USDA’s Rural Energy for America Program (REAP) is funded and authorized for Fiscal Year 2026. However, grant applications are effectively in a holding pattern due to a backlog and policy shifts, with guaranteed loans still available.
2026 funding and authorization
- REAP remains an active Farm Bill program, with additional Inflation Reduction Act (IRA) money appropriated through at least 2027 and available for obligation through September 30, 2031
- The October 2024 REAP Notice of Funding Opportunity originally set three FY 2026 grant deadlines (September 30, 2025; December 31, 2025; and March 31, 2026), confirming that a 2026 funding round was planned.
Current application status for FY 2026
- USDA announced in June 2025 that it would pause accepting all REAP grant applications for FY 2026, delaying the July 1–September 30, 2025, grant window because of an overwhelming backlog of applications.
- USDA’s pause covers both IRA and regular Farm Bill grant dollars, with the agency stating it “anticipates” reopening FY 2026 applications on or after October 1, 2025. However, as of the latest USDA updates, there is still no revised, detailed FY 2026 grant guidance.
Loans vs. grants in 2026
- While grants are paused, USDA Rural Development continues to accept REAP loan guarantee applications year‑round through local offices, and those rules remain in effect for 2026 unless superseded by new guidance.
- Previously announced special terms (such as higher guarantee percentages) were tied to the FY 2025 policy.
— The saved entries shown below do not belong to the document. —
(* ===== verification/ServerFrame.v ===== *)
(** What a run of the agent does to the world, from what its system calls do. *)

From S2P Require Import Prelude CString Memory Store Protocol Os Config Net Client Frame Ini Task Server.

(** One step towards [respects] of an operation of the agent. *)
Section Rules.
Context {W : Type} `{!Kernel W} {allowed : syscall → bool} {R : world W → world W → Prop}.
Hypothesis Hfr : frame allowed R.
Abbreviation ok_w := (respects R (λ w : world W, w)).
Abbreviation ok := (respects R (@snd Server (world W))).

Lemma fr_on_world {A} (m : ST (world W) A) : ok_w m → ok (on_world m).
Proof.
  intros Hm [s w] a [s' w'] H. unfold on_world in H. apply bind_ok in H as ([b w1] & H1 & H). simplify_eq/=. by eapply Hm.
Qed.

Lemma fr_srv {A} (f : Server → A) : ok (srv f).
Proof. apply (fr_get Hfr). Qed.

Lemma fr_upd_srv f : ok (upd_srv f).
Proof. intros [s w] a [s' w'] H. unfold upd_srv, modify in H. simplify_eq/=. apply (fr_refl _ _ Hfr). Qed.

Lemma fr_for_down n (step : Z → ST (Server * world W) unit) : (∀ i, ok (step i)) → ok (for_down n step).
Proof.
  intros Hstep sw a sw' H. unfold for_down in H. apply bind_ok in H as (sw1 & H & [= _ <-]).
  revert sw H. induction n as [|n IH]; intros sw H; cbn in H; [simplify_eq; apply (fr_refl _ _ Hfr)|].
  apply bind_ok in H as (sw2 & H2 & H). apply bind_ok in H2 as ([[] sw3] & H2 & [= <-]).
  eapply (fr_trans _ _ Hfr); [by eapply Hstep|by apply IH].
Qed.
End Rules.

Ltac srv_step Hfr :=
  lazymatch goal with
  | |- respects _ _ (on_world _) => apply (fr_on_world)
  | |- respects _ _ (srv _) => apply (fr_srv Hfr)
  | |- respects _ _ (upd_srv _) => apply (fr_upd_srv Hfr)
  | |- respects _ _ (for_down _ _) => apply (fr_for_down Hfr); intros ?
  | _ => fr_step Hfr
  end.

Section Server.
Context {W : Type} `{!Kernel W} {allowed : syscall → bool} {R : world W → world W → Prop}.
Hypothesis Hfr : frame allowed R.
Hypothesis Hc : allows_plain (allowed := allowed).
Context (config : Config).
Abbreviation ok := (respects R (@snd Server (world W))).

Ltac step :=
  srv_step Hfr || (apply (fr_send_stream Hfr); exact Hc) || (apply (fr_nonblock Hfr); exact Hc) ||
  (apply (fr_timeouts Hfr); exact Hc) || by apply Hc.

Lemma fr_respond_text packet ty msg : ok (respond_text config packet ty msg).
Proof. unfold respond_text, with_text, server_respond, server_send. repeat step. Qed.

Lemma fr_respond_fmt packet ty before arg after : ok (respond_fmt config packet ty before arg after).
Proof. unfold respond_fmt. repeat (step || apply fr_respond_text). Qed.

Lemma fr_launch t : ok (server_task_launch config t).
Proof. unfold server_task_launch, child_process, exit_errno, make_pipe. repeat step. Qed.

Lemma fr_get_task name envs : ok (get_task config name envs).
Proof. unfold get_task, get_from_ws. repeat step. Qed.

Lemma fr_eval_packet packet : ok (server_eval_packet config packet).
Proof.
  unfold server_eval_packet, eval_task_run, eval_workspace_set, server_task_wait_match.
  repeat (step || apply fr_respond_text || apply fr_respond_fmt || apply fr_get_task || apply fr_launch).
Qed.

Lemma fr_queue_loop n completed k : ok (queue_loop n config completed k).
Proof. induction n as [|n IH]; cbn [queue_loop]; repeat (step || apply IH || apply fr_launch). Qed.

Lemma fr_handle_incoming : ok (server_handle_incoming config).
Proof. unfold server_handle_incoming. repeat step. Qed.

Lemma fr_check_activity : ok (server_check_activity config).
Proof. unfold server_check_activity. repeat step. Qed.

(** Reading is allowed, and whatever [connection_init] does. *)
Hypothesis Hread : ∀ fd n, allowed (Read fd n) = true.
Hypothesis Hconn : respects R (λ w : world W, w) (connection_init config).

Ltac step2 := step || apply (fr_sys_read Hfr Hread) || apply (fr_init_set Hfr).

Lemma fr_process_print p : ok (server_process_print config p).
Proof. unfold server_process_print, log_output, clear_buf. repeat step2. Qed.

Lemma fr_serve_client i : ok (serve_client config i).
Proof. unfold serve_client. repeat (step2 || apply fr_eval_packet). Qed.

Lemma fr_check_process i : ok (check_process config i).
Proof.
  unfold check_process, server_check_task_queue. repeat (step2 || apply fr_process_print || apply fr_queue_loop).
Qed.

Lemma fr_server_iteration : ok (server_iteration config).
Proof.
  unfold server_iteration.
  repeat (step2 || apply fr_check_activity || apply fr_handle_incoming || apply fr_serve_client || apply fr_check_process).
Qed.

Lemma fr_server_loop n : ok (server_loop n config).
Proof.
  induction n as [|n IH]; cbn [server_loop]; unfold server_cleanup; repeat (step2 || apply fr_server_iteration || apply IH).
Qed.

Lemma fr_server_start : respects R (λ w : world W, w) (server_start config).
Proof.
  unfold server_start. repeat (fr_step Hfr || apply Hconn || by apply Hc).
Qed.

Lemma fr_run_as_server n : respects R (λ w : world W, w) (run_as_server n config).
Proof.
  intros w a w' H. unfold run_as_server in H. apply bind_ok in H as ([start w1] & H1 & H).
  apply fr_server_start in H1. destruct start as [code|s]; [by simplify_eq|].
  apply bind_ok in H as ([[] [s' w2]] & H2 & H). simplify_eq. apply fr_server_loop in H2.
  by eapply (fr_trans _ _ Hfr).
Qed.
End Server.
(** C7: [get_task] fills a free slot with what the workspace file says about the
    task: its command, directory and the task to wait for as last set in its
    sections, its variables in order, and the client's variables behind them, as long
    as everything fits into a slot.  A task without a command is refused and leaves
    the store as it was. *)
Theorem get_task_loads p name envs es path lines s w :
  let r := (kcall (Fopen path) (w_os w)).1 in
  let cs := aparse ([], None) lines in
  slots_wf (sv_tasks s) → 1 ≤ open_cnt (sv_tasks s) →
  load_str (w_mem w) p = Ok name → Forall2 (λ q e, load_str (w_mem w) q = Ok e) envs es →
  cstr (sv_workspace s) 0 = Ok path → 0 ≤ r_ret r → file_of lines (r_data r) → file_fits ([], None) lines →
  zlen name + 1 + sumZ (map (entry_bytes name) cs) + sumZ (map (λ e, zlen e + 1) es) ≤ task_buf_size st →
  sumZ (map (entry_vars name) cs) + zlen es ≤ task_var_max_count st →
  match at_cmd (file_task name cs) with
  | None => ∃ w', get_task config (Some p) envs (s, w) = Ok (None, (s, w'))
  | Some _ => ∃ k t tasks w',
      get_task config (Some p) envs (s, w) = Ok (Some k, (set_tasks tasks s, w')) ∧
      sl_push t (sv_tasks s) = (Some k, tasks) ∧
      task_is (task_buf_size st) (task_var_max_count st) t (foldl at_env (file_task name cs) es)
  end.
Proof.
  intros r cs Hwf Hopen Hname Henvs Hws Hr Hfile Hfit Hb Hn.
  pose proof (load_str_inv _ _ _ Hname) as (_ & _ & _ & Hnn).
  assert (Hes : Forall no_nul es).
  { apply Forall_forall. intros e He. apply list_elem_of_lookup in He as [i He].
    destruct (Forall2_lookup_r _ _ _ _ _ Henvs He) as (q & _ & Hq). by apply load_str_inv in Hq as (_ & _ & _ & Hq). }
  assert (0 ≤ sumZ (map (λ e : list byte, zlen e + 1) es) ∧ 0 ≤ sumZ (map (entry_bytes name) cs) ∧
          0 ≤ sumZ (map (entry_vars name) cs)) as (? & ? & ?).
  { split_and!; apply sumZ_nonneg, Forall_map, Forall_true; intros x; cbn;
      [pose proof (zlen_nonneg x); lia|apply entry_nonneg..]. }
  pose proof (zlen_nonneg name). pose proof (zlen_nonneg es).
  destruct (new_task_is (task_buf_size st) (task_var_max_count st) name) as (t1 & Hw1 & Ht1 & Hl1 & Hv1); [lia|lia|done|].
  destruct (open_cnt_push (zero_task (task_buf_size st) (task_var_max_count st)) (sv_tasks s)) as (k & l & Ek); [lia|].
  destruct (get_from_ws_loads (set_name (Some 0) t1) name (set_tasks l s) w path lines) as (t2 & w2 & Hget & Hm2 & Ht2 & Hl2 & Hv2);
    [done|done|done|done|done|done|cbn; rewrite Hl1; fold cs; lia|fold cs; lia|]. fold cs in Ht2, Hl2, Hv2.
  cbn in Hl2. rewrite Hl1 in Hl2.
  unfold get_task. rewrite run_srv. fold st. rewrite Ek, run_upd_srv.
  rewrite (run_on_world _ _ _ _ _ _ (with_mem_ok _ _ _ Hname)).
  rewrite (bind_lift _ _ _ _ Hw1). rewrite (st_bind_ok _ _ _ _ _ Hget). rewrite run_upd_srv.
  cbn [sv_tasks set_tasks]. pose proof (sl_push_update _ t2 _ _ _ Ek) as Ek2.
  rewrite decide_False by congruence.
  pose proof (ti_cmd _ _ _ _ Ht2) as Hcmd.
  destruct (t_cmd t2) as [q|], (at_cmd (file_task name cs)) as [c|]; try done.
  2: { rewrite run_upd_srv. cbn [sv_tasks set_tasks].
       destruct (sl_remove_push _ _ _ _ Hwf Ek2) as [Hrem _]. rewrite Hrem. eexists.
       unfold mret, st_ret. do 3 f_equal. by destruct s. }
  rewrite (run_on_world _ _ _ _ es w2) by (apply with_mem_ok; rewrite Hm2; by apply mapM_load).
  destruct (add_envs_spec (task_buf_size st) (task_var_max_count st) es t2 (file_task name cs) 0) as (t3 & Hadd & Ht3);
    [done|lia|lia|done|lia| |].
  { unfold file_task. rewrite at_entries_count. cbn. rewrite zlen_nil. lia. }
  rewrite (bind_lift _ _ _ _ Hadd), run_upd_srv. cbn [sv_tasks set_tasks].
  exists k, t3. eexists _, w2. split; [reflexivity|]. split; [by apply (sl_push_update t2)|done].
Qed.
End Loading.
They may not carry forward unchanged into the eventual FY 2026 notice, so 2026 borrowers should expect updated loan and grant parameters once new guidance is issued.
Policy changes affecting 2026 solar projects
- USDA has publicly indicated it is implementing the Secretary’s direction to “disincentivize solar panels on productive farmland” in future REAP application windows, including FY 2026, which will likely tighten eligibility or scoring for ground‑mounted solar on prime ag land.
- Advocacy groups and technical assistance providers report that USDA has not yet clarified exactly how these priorities will be applied in FY 2026 scoring or eligibility, adding uncertainty for rural solar developers planning projects in that cycle.
Practical takeaway for 2026 planning
- For 2026 pipeline work, agricultural producers and rural small businesses can still move forward with projects now positioned for loan guarantees. Still, they will need to wait for USDA’s updated FY 2026 grant notice (expected after the backlog is worked down) before locking in any grant assumptions.
- Given the backlog, policy headwinds on specific solar projects, and the 2031 deadline for IRA funds, most advisors are steering clients toward conservative timelines and project structuring. Hence, they pencil with loan guarantees alone, treating any 2026–2027 REAP grant awards as upside rather than a base case.